China Rolls Out Smog Rules for Polluted North — That Beijing Has Already Broken
As China moves into peak smog season, the government has issued air quality controls for a swath of the industrial north — but the nation’s capital appears to have already breached them.
A plan jointly issued last week by six government ministries and seven provincial-level governments restricts Beijing to just one day of heavy pollution between October and December, despite the fact that the city of 21 million people already recorded three such days in October.
However, the city could still reach other targets, such as upper limits on average concentrations of tiny airborne particles that can harm health.
Northern regions have made notable air quality gains in recent years as government action has helped clear much of the haze that often settles during the colder months. This year, efforts to sustain those improvements are complicated by attempts to kick start a national economy still feeling the impact of the coronavirus pandemic.
The plan (link in Chinese) uses last year’s air quality figures to set targets for a number of cities across the so-called region spanning Beijing, Tianjin municipality and Hebei province — known as Jing-Jin-Ji — and the so-called Fenwei Plain, an area of about 150,000 square kilometers (58,000 square miles) in the northern provinces of Shanxi, Shaanxi and Henan.
It requires Beijing to keep average daily concentrations of PM 2.5 to less than 45 micrograms per cubic meter (mg/m3) between October and December, a reading that was exceeded on Oct. 1o, Oct. 20 and Oct. 31, according to official data.
For the Jing-Jin-Ji region as a whole, the plan mandates an average daily PM 2.5 level of no more than 63 mg/m3 from October to December. Other cities in the area may not record pollution above that region on more than five days during the period.
For the period January through March, the region must keep PM 2.5 levels below 86 mg/m3 and not exceed 12 days of heavy pollution.
On the Fenwei Plain, the equivalent targets are 62 mg/m3 with leeway of five days from October through December, and 90 mg/m3 with leeway of 13 days from January through March.

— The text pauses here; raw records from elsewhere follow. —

(* ===== verification/RefEnv.v ===== *)
(** * A concrete environment

    An instance of [Env] and its laws: a clock that advances one second per
    reading, identifiers that count up, no failing statement and a merge sort
    for [ORDER BY].  The theorems that assume [EnvOk] or [quiet] are applied to
    it in their witnesses. *)
From S2P Require Import Prelude RustStd Json External Reference Bus World.

(** Bytewise order is a total order. *)
Lemma lex_ltb_asym a b : lex_ltb a b = true → lex_ltb b a = false.
Proof.
  revert b. induction a as [|x a IH]; intros [|y b]; simpl; try done.
  rewrite (Ascii.eqb_sym y x). destruct (Ascii.eqb x y); [apply IH|].
  rewrite Nat.ltb_lt, Nat.ltb_ge. lia.
Qed.

Lemma lex_ltb_false_trans a b c :
  lex_ltb b a = false → lex_ltb c b = false → lex_ltb c a = false.
Proof.
  revert a c. induction b as [|y b IH]; intros [|x a] [|z c]; simpl; try done.
  destruct (Ascii.eqb_spec y x) as [->|Hyx].
  - destruct (Ascii.eqb_spec z x) as [->|Hzx]; [apply IH|done].
  - destruct (Ascii.eqb_spec z y) as [->|Hzy].
    + destruct (Ascii.eqb_spec y x); [done|]. done.
    + destruct (Ascii.eqb_spec z x) as [->|Hzx]; rewrite ?Nat.ltb_ge.
      * intros Hxy Hyx'. exfalso. apply Hyx.
        rewrite <- (ascii_nat_embedding x), <- (ascii_nat_embedding y). f_equal. lia.
      * lia.
Qed.

Definition order_leb {A} (desc : bool) (key : A → option string) (a b : A) : bool :=
  match key a, key b with
  | Some x, Some y => negb (str_ltb (if desc then x else y) (if desc then y else x))
  | None, _ => true
  | Some _, None => false
  end.

Definition order_le {A} desc (key : A → option string) (a b : A) : Prop :=
  order_leb desc key a b = true.
#[export] Instance order_le_dec {A} desc (key : A → option string) a b :
  Decision (order_le desc key a b).
Proof. apply bool_eq_dec. Defined.

Lemma order_leb_trans {A} desc (key : A → option string) : Transitive (order_le desc key).
Proof.
  intros a b c. unfold order_le, order_leb. destruct (key a), (key b), (key c); try done.
  rewrite !negb_true_iff. unfold str_ltb. destruct desc; eauto using lex_ltb_false_trans.
Qed.

Lemma order_leb_total {A} desc (key : A → option string) :
  Total (order_le desc key).
Proof.
  intros a b. unfold order_le, order_leb. destruct (key a) as [x|], (key b) as [y|]; auto.
  rewrite !negb_true_iff. unfold str_ltb.
  destruct desc.
  - destruct (lex_ltb (bytes x) (bytes y)) eqn:E; auto using lex_ltb_asym.
  - destruct (lex_ltb (bytes y) (bytes x)) eqn:E; auto using lex_ltb_asym.
Qed.

Definition ref_order {A} (desc : bool) (key : A → option string) : list A → list A :=
  merge_sort (order_le desc key).

Definition ref_now (n : nat) : DateTime :=
  default (@Bnd (-62167219200000000000) 253402300800000000000 0 eq_refl)
    (checked (Z.of_nat n * 1000000000)%Z).
(** The count shows in the first group of the text and in the last 32 bits. *)
Definition ref_uuid (n : nat) : Uuid :=
  default Uuid_nil (checked ((Z.of_nat n + 1) * (2 ^ 96 + 1))%Z).

#[export] Instance ref_env : Env := {|
  env_now := ref_now;
  env_uuid := ref_uuid;
  env_fault _ := None;
  env_order _ A := @ref_order A |}.

#[export] Instance ref_env_ok : EnvOk.
Proof.
  split.
  - intros. apply merge_sort_Permutation.
  - intros n A desc key l Hl. simpl. unfold ref_order.
    pose proof (order_leb_trans desc key). pose proof (order_leb_total desc key).
    eapply StronglySorted_weaken; [|by apply StronglySorted_merge_sort].
    intros a b. unfold order_le, order_leb, in_order.
    destruct (key a), (key b); try done. by rewrite negb_true_iff.
Qed.

Lemma ref_quiet : quiet.
Proof. done. Qed.

(** An empty database, a local bus. *)
Definition empty_db : Db :=
  mk_Db ∅ ∅ ∅ ∅ ∅ ∅ ∅ ∅ ∅ ∅ ∅ ∅ ∅ ∅ ∅ ∅ ∅ ∅.
Definition start : World := mk_World empty_db Bus_new 0 0 0.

The plan also mandates officials to implement “differentiated emissions reductions” across the region in the event of heavy pollution, in line with technical guidelines issued last year that sought to balance clean air targets with the production needs of polluting industries like steel.

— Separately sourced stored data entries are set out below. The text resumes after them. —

(* ===== verification/Repository.v ===== *)
(** * The repositories ([src/src/db/repository.rs])

    One group of operations per repository, named [<Repository>_<function>]:
    the INSERT .. ON CONFLICT of [create], [get], [list], [delete] and the
    status updates, and the conversion of a row to an object.  The conversion
    reads the clock when a timestamp column does not parse, as [parse_dt]
    does, so it is a computation; [<kind>_of_row] is its pure part. *)
From S2P Require Import Prelude RustStd Json External Models Wire Error Bus World.

Section repository.
Context `{Extern, Env}.

(** ** Helpers *)

Definition now_str {E} : M E string := t ← now; mret (to_rfc3339 t).

Definition parse_dt {E} (s : string) : M E DateTime :=
  match parse_from_rfc3339 s with Some t => mret t | None => now end.

Definition parse_dt_opt (s : option string) : option DateTime :=
  s ≫= parse_from_rfc3339.

Definition parse_uid (s : string) : Uuid := default Uuid_nil (uuid_parse_str s).

(** [serde_json::to_string] does not fail on these types: their maps have
    string keys. *)
Definition json_str {T} `{Json T} (v : T) : string := json_print (to_value v).

Definition json_from {T} `{Json T} (d : T) (s : string) : T :=
  if str_eqb s "" then d else default d (json_parse s ≫= from_value).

This year marks the conclusion of China’s so-called “blue sky campaign,” an official effort to cut air pollution in northern regions by reforming heavily polluting enterprises, phasing out coal-burning heaters, restricting agricultural burning and controlling dust emissions, among other measures.
According to the plan, average winter PM 2.5 concentrations in the Jing-Jin-Ji and surrounding regions fell by 33% between 2016 and 2019, while the number of heavy pollution days fell by 52% over the same period.
However, the region’s winter PM 2.5 levels remain the worst in China, it noted.